I believe that the time of utility libraries are over. I’ve written my fair share of them (as exercises, and general introduction to new language features), but they seem more and more archaic and inflexible to me.
This feeling has only been strengthened in the past month where I have been working on an iPhone app in React Native where I, for uninteresting reasons, could not npm install
anything (other than react-native
of course). I did not miss utility libraries one bit.
Instead I write my own utility functions. Here is a map:
const map = (f, arr) => arr.map(f);
You could argue that these functions are easier when we are sure to have a .map
defined on our data structure, but you’d be missing the point.
Here is another:
const map = curry((f, arr) => arr.map(f));
Or how about this one?
const map = (f, str) => str.split('').map(f).join('');
Who decided map should not work on strings? It does in Haskell where strings are arrays of characters. What about objects? This one maps a function over the values of an object:
const map = curry((f, obj) =>
Object
.entries(obj)
.reduce((result, [key, value]) => {
...result,
[key]: f(value)
}, {});
Not useful you say? Well, it was useful back when I was working with {x, y}
modelled coordinates (as opposed to [x, y]
). Or this:
const dimensions = {
width: 100,
height: 50
};
const grow = map(multiply(2));
console.log(grow(dimensions));
→ {width: 200, height: 100}
How about my new favorite that works on anything iterable and returns an iterable itself, meaning we can use it for lazy style programming.
const map = function* (f, it) {
for (const value of it)
yield f(value);
};
Did you notice that I left out the index
and the full iterable
? Shouldn’t the third line be: yield f(value, index, it);
? No, not really. I’ve written before about why this creates its own set of problems, but aren’t you using map
incorrectly if you are relying on the item’s position in the array to determine its return value? Regardless, it is such inflexibility that leads to weird code.
If you look into the source code of the excellent lodash
, then you’ll see all sorts of weird (and hard to read) speed optimizations because you should be allowed to pass in this
as a third parameter and expect having it bound to the function, but at the same time not be hit by the performance penalty of having to bind this
if you only pass in two parameters (array and function). You, however, can make any restrictions on yourself that you please.
Update: The source of lodash
seems to have changed a lot since last time I looked at it, so this may not actually be true any more.
The core of the problem here, is that a general purpose map
(or reduce
, or you name it) can’t possibly account for all the stuff you want to be able to do with your functions without making it ridiculously complex and taking a performance hit of some sort or another. In some cases it is even impossible.

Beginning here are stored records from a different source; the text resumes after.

(* ===== verification/Prelude.v ===== *)
(** * Abookwallah: a verification development of the storefront

    The repository is a React storefront whose persistence lives in a hosted
    Postgres backend reached through the generated Supabase query client
    ([src/integrations/supabase]).  The pages call the services of
    [src/services], which build PostgREST queries; the auth context
    ([src/contexts/AuthContext.tsx]) provides the signed-in user.

    ** How the program is put together

    - The cart path: [src/pages/CartPage.tsx] loads the cart through
      [src/services/cartService.ts], computes the order summary, and
      [src/components/OrderForm.tsx] places the order with [createOrder] of
      [src/services/orderService.ts]; [BookDetailPage.tsx] adds books to
      the cart and the navigation bar counts them.
    - The catalogue: [HomePage.tsx] and [BookListingPage.tsx] read books
      and categories through [src/services/booksService.ts]; home page
      category links open the listing with a [category] parameter.
    - The account: [authService.ts] and [AuthContext.tsx] sign users in
      and out; [UserProfilePage.tsx] edits the profile and [ResellPage.tsx]
      submits books for resale with photos, both through
      [src/services/userService.ts].
    - The admin pages call [src/services/adminService.ts]: orders and their
      status, the book list and its dialog, resell requests, counts.

    ** Files, in dependency order

    - [Prelude] (this file): libraries, the [shop_scope] notations, the
      JavaScript numeric primitives ([Math.round], [Math.ceil],
      [Math.max], [Math.min]), sums of rational lists, the [shop] hint
      database and tactics.
    - [Book]: the [books] row and the [Book] model with
      [mapDatabaseBookToModel].
    - [Pricing]: the pricing functions of [CartPage.tsx], an abstract
      specification of the order summary and the refinement theorem.
    - [Store]: the rows of the tables, the [Table] class, the state monad
      [M] over the database and a script of request failures, the query
      forms of the client and their laws, the invariant machinery
      [preserves].
    - [Filters]: LIKE/ILIKE, the [or=(...)] syntax, ORDER BY with NULLs.
    - [JsNumber]: [parseFloat].
    - [CartService], [OrderService], [CartPage] (with [OrderForm]): the
      cart and checkout path, the cart-line invariants and the end-to-end
      checkout theorem.
    - [BooksService], [BookWrites]: the book reads; the book writes of both
      services, [mapModelBookToDatabase], and the backend's conversion of a
      JSON body into a row (unknown columns, not-null and type errors).
    - [BookDetail], [AdminOrders], [BookListing]: the book page, the order
      statuses with the spec's life cycle as a step relation, the
      catalogue page with its URL synchronisation.
    - [UserService], [ResellPage]: profiles, reviews with the rating
      recomputation, resell requests and uploads; the resell wizard as a
      step relation [page_step] over page, bucket and database.
    - [AdminCatalog] ([Module AdminCatalog], [Module AdminBooksPage]): the
      other admin service calls (embedding checked against the foreign keys
      of [types.ts]) and the admin books page; [AdminBookForm]: its form
      and dialog handlers.
    - [Auth]: the auth client (from the spec), [authService], the auth
      context as a step relation [auth_step], the login and register
      submissions.
    - [ProfilePage], [HomePage], [Navbar], [OrderHistory]: the profile
      form, the home page with the [URLSearchParams] reading of its
      category links, the navigation bar's cart badge and user menu, and
      [getUserOrders]/[getOrderDetails].
    - [FormSchemas] ([Module Zod], [Module OrderSchema],
      [Module AuthSchemas]): the zod schemas of the order, login and
      register forms, zod's checks and email pattern and the resolver's
      first-error map (from the libraries' documentation), and
      [form.handleSubmit], which runs [onSubmit] only on valid values.
    - [RentPage]: the unrouted rent page over [mockBooks] ([Section
      Listing] takes the book list as a variable), with
      [String.prototype.includes].
    - [Routing]: the route table of [App.tsx] with react-router's matching,
      the guards of the profile, login, register and confirmation pages,
      and the active-item rules of the two navigation bars.
    - [BookCard]: the book card's flags, discount badge, stars, struck
      price and "Rent from" price.

    ** What the theorems show

    Refinement of the order summary by the page's code and the stored
    checkout total; invariants of the cart lines, the reviews and book
    ratings, the resell previews, the auth context and the shipping
    fields of stored orders, each preserved by every operation or by rule
    induction over the step relations; the functional behaviour and error paths of the services on
    every answer of the backend (a failure script quantified over);
    round trips (rental periods, URLs, book rows, the profile form, the
    category and book links); bounds (ratings, quantities, the card
    discount); that the forms reach their services only with values their
    schemas accept; what the rent page's popular tab selects; that the
    admin pages are open to signed-out visitors; and liveness of the auth
    [loading] flag.  The findings these
    theorems exhibit are listed in PROJECT.json.

    ** Modelling choices

    - Money is exact: a JavaScript [number] holding an amount is a [Q].  The
      source multiplies prices by 0.4, 0.35, 0.3 and 0.18 in IEEE doubles;
      the model computes these products exactly, which coincides with the
      code whenever the double product rounds to the exact decimal.
    - [Math.round x] is [Qfloor (x + 1/2)], [Math.ceil] is [Qceiling].
    - Quantities, rental periods and ids are integers ([Z]); uuid strings
      are ids drawn from a counter, so that an insert's fresh id is known,
      and ordering by [created_at] is ordering by id.
    - The backend is a [World]: the tables and a script of outcomes, one per
      request, so that every interleaving of failures is a value.  The
      client library, the auth server, the storage bucket, PostgREST's
      body conversion and embedding, [URLSearchParams], zod and its
      resolver, and react-router's matching are not in the repository; their behaviour is taken from the spec and the standards
      and marked so in the map.
    - React handlers return the page state after all their [set...] calls;
      toasts are results, navigation is an outcome.  Asynchronous callbacks
      ([FileReader.onload], the auth listener, the session load) are events
      of a step relation, so that their interleavings are covered.
    - Fuel: the reachable set of the order life cycle is run for four
      rounds (three steps reach every status); [loadAll] delivers as many
      loads as there are pending readers.
    - Time is a parameter: [createOrder] takes one [now] for all its lines,
      where the code calls [new Date()] once per line, so rental end dates
      of one order may differ by the milliseconds between inserts there.
    - The auth context's mount reads the stored session and delivers it in
      one event; the code awaits [getSession()] first, and the listener may
      fire in between, which the step relation covers as a separate event
      of the listener.
    - Amounts are summed exactly; the code sums doubles, whose addition is
      not associative, so no theorem here depends on the order in which
      the cart items are summed.

    ** Not modelled

    Rendering without state (layouts, the static About, Contact,
    Policies, NotFound and feature-removed pages, the footer, skeletons,
    the admin dashboard, users and resell pages, which only display the
    modelled service answers); [OrderConfirmationPage] beyond its guard,
    since it formats the uuid and timestamp of the order, which the model
    keeps as a counter id; the [isSubmitting] flags, which only disable a
    button during a submission the sequential model does not interleave;
    [mockTestimonials] and [mockCategories], which no code reads;
    lazy loading; [handleNumberChange] of the admin
    book form, whose [Number(value)] can be [NaN], a value [BookData] does
    not have; the 30-second polling of the navigation bar as time; the
    encoding of non-ASCII text (strings are ASCII). *)

From Stdlib Require Export QArith Qround Lqa ZArith Lia List Permutation.
From Stdlib Require Export Morphisms Setoid.
From stdpp Require Export base gmap strings list.

Declare Scope shop_scope.
Delimit Scope shop_scope with shop.

(** A whole number of rupees seen as a JavaScript number. *)
Notation "'₹' z" := (inject_Z z) (at level 1, format "'₹' z") : shop_scope.

Open Scope Q_scope.
Open Scope shop_scope.

Create HintDb shop.
Create Rewrite HintDb shop_sums.

(** ** JavaScript numeric primitives on exact amounts *)

(** [Math.round]: the nearest integer, halves rounded towards +infinity. *)
Definition js_round (x : Q) : Z := Qfloor (x + (1 # 2)).

(** [Math.ceil]. *)
Definition js_ceil (x : Q) : Z := Qceiling x.

(** [Math.max] and [Math.min] on integers. *)
Definition js_max (a b : Z) : Z := Z.max a b.
Definition js_min (a b : Z) : Z := Z.min a b.

(** ** Sums of amounts *)

Definition sumQ (l : list Q) : Q := fold_right Qplus 0 l.

(** [Array.prototype.reduce] with an additive step: the step [g] adds [f x]
    to the running total, up to [Qeq]. *)
Section Reduce.
Context {A : Type} (g : Q -> A -> Q) (f : A -> Q).
Hypothesis g_adds : forall t x, g t x == t + f x.

Lemma fold_left_additive (l : list A) (a : Q) :
  fold_left g l a == a + sumQ (map f l).
Proof.
  revert a; induction l as [|x l IH]; intros a; simpl.
  - ring.
  - rewrite IH, g_adds. ring.
Qed.
End Reduce.

Lemma sumQ_app (l1 l2 : list Q) : sumQ (l1 ++ l2) == sumQ l1 + sumQ l2.
Proof. induction l1 as [|x l IH]; simpl; [ring | rewrite IH; ring]. Qed.

#[export] Instance sumQ_perm : Proper (@Permutation Q ==> Qeq) sumQ.
Proof.
  intros l1 l2 Hp; induction Hp; simpl.
  - reflexivity.
  - now rewrite IHHp.
  - ring.
  - now rewrite IHHp1, IHHp2.
Qed.

Lemma sumQ_nonneg (l : list Q) : Forall (Qle 0) l -> 0 <= sumQ l.
Proof.
  induction 1 as [|x l Hx _ IH]; simpl; [apply Qle_refl | lra].
Qed.

Lemma sumQ_map_zero {A} (f : A -> Q) (l : list A) :
  Forall (fun x => f x == 0) l -> sumQ (map f l) == 0.
Proof. induction 1 as [|x l Hx _ IH]; simpl; [reflexivity | rewrite Hx, IH; ring]. Qed.

Lemma sumQ_map_le_Forall {A} (f g : A -> Q) (l : list A) :
  Forall (fun x => f x <= g x) l -> sumQ (map f l) <= sumQ (map g l).
Proof. induction 1 as [|x l Hx _ IH]; simpl; [apply Qle_refl | lra]. Qed.

Lemma sumQ_const {A} (c : Q) (l : list A) :
  sumQ (map (fun _ => c) l) == c * inject_Z (Z.of_nat (length l)).
Proof.
  induction l as [|x l IH]; simpl; [ring |].
  rewrite IH, Nat2Z.inj_succ, <- Z.add_1_l, inject_Z_plus; ring.
Qed.

Lemma sumQ_map_le {A} (f g : A -> Q) (l : list A) :
  (forall x, f x <= g x) -> sumQ (map f l) <= sumQ (map g l).
Proof.
  intros H; induction l as [|x l IH]; simpl; [apply Qle_refl |].
  specialize (H x); lra.
Qed.

(** [Array.prototype.filter] keeps a permutation a permutation. *)
#[export] Instance List_filter_perm {A} (f : A -> bool) :
  Proper (@Permutation A ==> @Permutation A) (List.filter f).
Proof.
  intros l1 l2 Hp; induction Hp; simpl.
  - constructor.
  - destruct (f x); auto.
  - destruct (f x), (f y); auto using Permutation_refl; constructor.
  - eauto using Permutation_trans.
Qed.

(** ** Rounding *)

Lemma js_round_mono (x y : Q) : x <= y -> (js_round x <= js_round y)%Z.
Proof. intros H; unfold js_round; apply Qfloor_resp_le; lra. Qed.

Lemma js_round_bounds (x : Q) : x - (1 # 2) < ₹(js_round x) <= x + (1 # 2).
Proof.
  unfold js_round; split.
  - pose proof (Qlt_floor (x + (1 # 2))) as H.
    rewrite inject_Z_plus in H; change (₹1) with 1 in H; lra.
  - apply Qfloor_le.
Qed.

Lemma js_round_Z (z : Z) : js_round (₹z) = z.
Proof.
  unfold js_round.
  apply Z.le_antisymm.
  - apply Z.lt_succ_r; rewrite Zlt_Qlt.
    pose proof (Qfloor_le (₹z + (1 # 2))).
    unfold Z.succ; rewrite inject_Z_plus; change (₹1) with 1; lra.
  - pose proof (Qfloor_resp_le (₹z) (₹z + (1 # 2))) as H.
    rewrite Qfloor_Z in H; apply H; lra.
Qed.

#[export] Instance js_round_proper : Proper (Qeq ==> eq) js_round.
Proof. intros x y H; unfold js_round; apply Qfloor_comp; now rewrite H. Qed.

(** [Math.ceil (30 * m / 30) = m]: a whole number of months survives the
    conversion to days and back. *)
Lemma js_ceil_mul_div (m k : Z) : (0 < k)%Z -> js_ceil (₹(m * k) / ₹k) = m.
Proof.
  intros Hk; unfold js_ceil.
  assert (₹(m * k) / ₹k == ₹m) as ->.
  { rewrite inject_Z_mult. field. intros E.
    change 0 with (₹0) in E. rewrite inject_Z_injective in E. lia. }
  apply Qceiling_Z.
Qed.

(** [Math.ceil(n / k)] pages of [k] hold [n] items, and one page fewer
    does not. *)
Lemma js_ceil_div_bounds (n k : Z) :
  (0 < k)%Z -> ((js_ceil (₹n / ₹k) - 1) * k < n /\ n <= js_ceil (₹n / ₹k) * k)%Z.
Proof.
  intros Hk; unfold js_ceil.
  set (x := ₹n / ₹k); set (c := Qceiling x).
  assert (HkQ : 0 < ₹k) by (change 0 with (₹0); rewrite <- Zlt_Qlt; exact Hk).
  assert (Hn : ₹n == x * ₹k) by (unfold x; field; lra).
  pose proof (Qle_ceiling x) as Hc1; pose proof (Qceiling_lt x) as Hc2; fold c in Hc1, Hc2.
  split.
  - rewrite Zlt_Qlt, inject_Z_mult, Hn.
    apply Qmult_lt_r; [exact HkQ | exact Hc2].
  - rewrite Zle_Qle, inject_Z_mult, Hn.
    apply Qmult_le_compat_r; [exact Hc1 | lra].
Qed.

(** ** Lists *)

Lemma firstn_add {A} (n m : nat) (l : list A) :
  firstn (n + m) l = firstn n l ++ firstn m (skipn n l).
Proof.
  revert l; induction n as [|n IH]; intros [|x l]; simpl; auto.
  - now rewrite firstn_nil.
  - now rewrite IH.
Qed.

(** Consecutive windows of [k] cover the first [n * k] elements. *)
Lemma concat_windows {A} (k n : nat) (l : list A) :
  concat (map (fun i => firstn k (skipn (i * k) l)) (seq 0 n)) = firstn (n * k) l.
Proof.
  induction n as [|n IH]; [reflexivity |].
  rewrite seq_S, map_app, concat_app, IH; cbn [map concat Nat.add].
  rewrite app_nil_r, Nat.mul_succ_l, firstn_add; reflexivity.
Qed.

(** ** Booleans from decisions *)

Lemma Qle_bool_true_iff (x y : Q) : Qle_bool x y = true <-> x <= y.
Proof. apply Qle_bool_iff. Qed.

Lemma Qle_bool_false_iff (x y : Q) : Qle_bool x y = false <-> y < x.
Proof.
  split; intros H.
  - apply Qnot_le_lt; intros Hle; apply Qle_bool_iff in Hle; congruence.
  - destruct (Qle_bool x y) eqn:E; [apply Qle_bool_iff in E; lra | reflexivity].
Qed.

#[export] Instance Qle_bool_proper : Proper (Qeq ==> Qeq ==> eq) Qle_bool.
Proof.
  intros a b Hab x y Hxy.
  destruct (Qle_bool a x) eqn:E1, (Qle_bool b y) eqn:E2; try reflexivity.
  - apply Qle_bool_true_iff in E1; apply Qle_bool_false_iff in E2; lra.
  - apply Qle_bool_false_iff in E1; apply Qle_bool_true_iff in E2; lra.
Qed.

#[export] Hint Resolve Qle_refl sumQ_nonneg : shop.
#[export] Hint Rewrite sumQ_app : shop_sums.

(** Case analysis on the boolean comparisons the code branches on. *)
Ltac case_Qle x y :=
  let E := fresh "E" in
  destruct (Qle_bool x y) eqn:E;
  [apply Qle_bool_true_iff in E | apply Qle_bool_false_iff in E].

Ltac case_Zeq a b :=
  let E := fresh "E" in
  destruct (Z.eqb a b) eqn:E; [apply Z.eqb_eq in E | apply Z.eqb_neq in E].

With the increase of JavaScript’s expressiveness I believe a general map
or filter
function simply does not cut it. Instead, write your own tools when you need them. Put them on github so that next time you need simple tools that you trust and deeply understand, they are only a git clone
away.
Here are some of the tools I use and reuse.
- cherries: I literally copy/paste from this once in a while. This was the first library I built with this in mind.
- logger: The newest, but I am using something like this in a current project.
- iters.js & iters-fn: These are my goto repositories for iterator utilities.
- odd-helpers: Collection of helpers that you don’t normally find (like
fuzzySearch
andpadStart
). - audit: Least used. To be honest I’d forgotten about it.
- classname: Others seem to find this one useful too (of the three repositories I bothered adding to npm, this is the most downloaded one).